Изменить стиль страницы

 А всё-таки — как же быть с воронками?

 Встал я, прошёлся по комнате, опять сел.

 И, понимаете ли, решился я. Повернул опять селекторный ключ:

 — Депо? Машиниста Коротаева позвать.

 Вызвали Коротаева. Поздоровался я с ним на этот раз, хотя и не полагается этого по правилам. И спрашиваю:

 — Как, — говорю, — чувствуешь себя? «Щука» твоя исправна ли?

 — Оба, — говорит, — в исправности — что я, что «Щука».

 — Очень рад, — говорю, — а теперь слушай меня, Коротаев. Можешь ли ты на своей «Щуке» от «Стрелы» ускакать? С товарным поездом в шестьсот пятьдесят тонн, с доменными воронками?

 — От «Стрелы»?..

 Замолчал громкоговоритель.

 — Ну, как, — спрашиваю, — Коротаев, поедешь или нет? Я тебя не неволю.

 Молчит громкоговоритель.

 Отпустил я педаль и выключил Коротаева.

 А сам взял резиночку, сижу, подчищаю следы поездов на графике. Ничего, значит, не поделаешь. Так тому и быть. А скоро мне смена.

 Разве приказание отдать Коротаеву? Ну, прикажу — я ведь каждому машинисту по службе приказать могу. Прикажу — поедет Коротаев. Потащится его «Щука» с воронками, отъедет двадцать семь километров за час, законную свою норму... Так разве это мне надо? Мне надо, чтобы взревела «Щука», чтобы чёртом понесла... От «Стрелы», от «Эльки» чтобы удрала — вот что мне надо.

 Не кого-нибудь я и вызвал для этого дела, а самого Коротаева. Коротаев — лучший машинист товарных поездов.

 Сижу, подрисовываю свой график и думаю: если уж и Коротаев меня выручить отказался, значит... И додумать я не успел. Гаркнул громкоговоритель:

 — Диспетчер, Николай Петрович!

 Коротаев! Сразу его по голосу узнал. Дух у меня перехватило.

 — Так и быть, поеду с воронками. Отдавай приказание. Только скажи ты мне, пожалуйста: долго ли мне от «Стрелы» улепётывать придётся?

 Хотел я было крикнуть: «Друг ты мой милый, Коротаев, вот выручил!..» Да некогда разговаривать, нежности разводить. Говорю официально:

 — Уходить надо от «Стрелы» самое малое до Ушаков. Шестьдесят три километра. А с Ушаков уж легче будет, с Ушаков я вас в график смогу втиснуть. Выводите паровоз.

 — Понято! Паровоз под полными парами...

 Я — за циркулярный ключ. Этот ключ разом все станции вызывает.

 Зашумели в громкоговорителе все мои девятнадцать станций, сопят, покрякивают. Насторожились, видно. Ещё бы! Циркулярный вызов, экстренный...

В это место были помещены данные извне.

(** * softlayer-go: service option builders and the XML-RPC transport

    A shallow embedding of [services/compliance.go] (the generated
    [Compliance_Report_Type] service with its option setters) and of the
    XML-RPC transport [XmlRpcTransport.DoRequest] of package [session],
    followed by the properties of the request envelope, of the client pool
    and of the setters.

    Conventions.
    - A Go [string] is a sequence of bytes: Rocq's [string].
    - A Go [int] that is only stored and passed on is a [Z].
    - A field of type [*int] that the code only ever tests against [nil] and
      reads is an [option Z]; the modules [sl_ptr] and [services_ptr] keep
      the pointers and the variables they point to, for the properties that
      depend on sharing.
    - A Go [map[string]T] is a [gmap string T].
    - An [error] built by [fmt.Errorf] is its message; [nil] is [None]. *)

From Stdlib Require Import ZArith Ascii String List.
From stdpp Require Import base option gmap strings list fin_maps.

Local Open Scope Z_scope.
Local Set Warnings "-register-all".

(** ** The functions of Go's [strings] and [fmt] that the code calls *)

(** [strings.HasPrefix(s, prefix)]: [s] begins with [prefix]. *)
Fixpoint HasPrefix (s prefix : string) {struct prefix} : bool :=
  match prefix, s with
  | EmptyString, _ => true
  | String _ _, EmptyString => false
  | String p prefix', String c s' =>
      if decide (c = p) then HasPrefix s' prefix' else false
  end.

(** [strings.Contains(s, substr)]: [substr] occurs within [s]. *)
Fixpoint Contains (s substr : string) : bool :=
  HasPrefix s substr ||
  match s with
  | EmptyString => false
  | String _ s' => Contains s' substr
  end.

(** [fmt.Sprintf("mask[%s]", mask)] *)
Definition Sprintf_mask (mask : string) : string := "mask[" +:+ mask +:+ "]".

(** [fmt.Sprintf("%sInitParameters", service)] *)
Definition Sprintf_InitParameters (service : string) : string :=
  service +:+ "InitParameters".

(** [fmt.Sprintf("%sObjectFilter", service)] *)
Definition Sprintf_ObjectFilter (service : string) : string :=
  service +:+ "ObjectFilter".

(** [fmt.Sprintf("%s/%s", endpoint, service)] *)
Definition Sprintf_url (endpoint service : string) : string :=
  endpoint +:+ "/" +:+ service.

(** ** Package [sl] *)

Module sl.

(** Modelled from the spec: the declaration of [sl.Options] is not among
    the sources.  The fields are the ones the code reads and writes
    ([Id], [Limit] and [Offset] of type [*int], [Mask] and [Filter] of type
    [string]); the spec's OptionSet lists the same five. *)
Record Options : Type := mkOptions {
  Id : option Z;
  Mask : string;
  Filter : string;
  Limit : option Z;
  Offset : option Z
}.

(** The zero value of the struct. *)
Definition zero : Options := mkOptions None EmptyString EmptyString None None.

End sl.

(** ** Package [services] *)

Module services.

 — К «Стреле», — спрашиваю, — готовы?

 — Готовы, — говорят.

 — Так вот, слушайте: перед «Стрелой» я выпускаю особо срочный груз на Урал, Магнитострою. Проталкивайте его обеими руками. До Ушаков или за Ушаки, не ближе.

 — Понято, — отвечают все сразу. По голосам слышу — поняли станции положение.

 — А каким номером, — спрашивают, — пойдёт поезд?

 — Двухтысячным. Даю ему две тысячи третий номер.

 — Понято...

 У нас, у диспетчеров, есть правило. Когда снаряжаешь сверх графика поезд, давай ему свой особенный номер. А те поезда, что по графику ходят, — как вам уже известно, — постоянные номера имеют.

 Отправляют мой двухтысячный.

 Уйдёт или не уйдёт?..

 Гляжу на часы. Отсчитала стрелка минуту. Переползла на вторую. Ползёт, ползёт... Тьфу ты — как букашка тащится, сил нет больше на стрелку смотреть. Подвернулась газета. Читаю объявления, под объявлениями — фамилия редактора. Под редактором — значки непонятные: номер... типография... заказ, опять номер... Да, думаю, номер. Будет мне номер, если Коротаев с воронками не прорвётся...

 Не утерпел я, вызвал Обухово — первую станцию по ходу поезда.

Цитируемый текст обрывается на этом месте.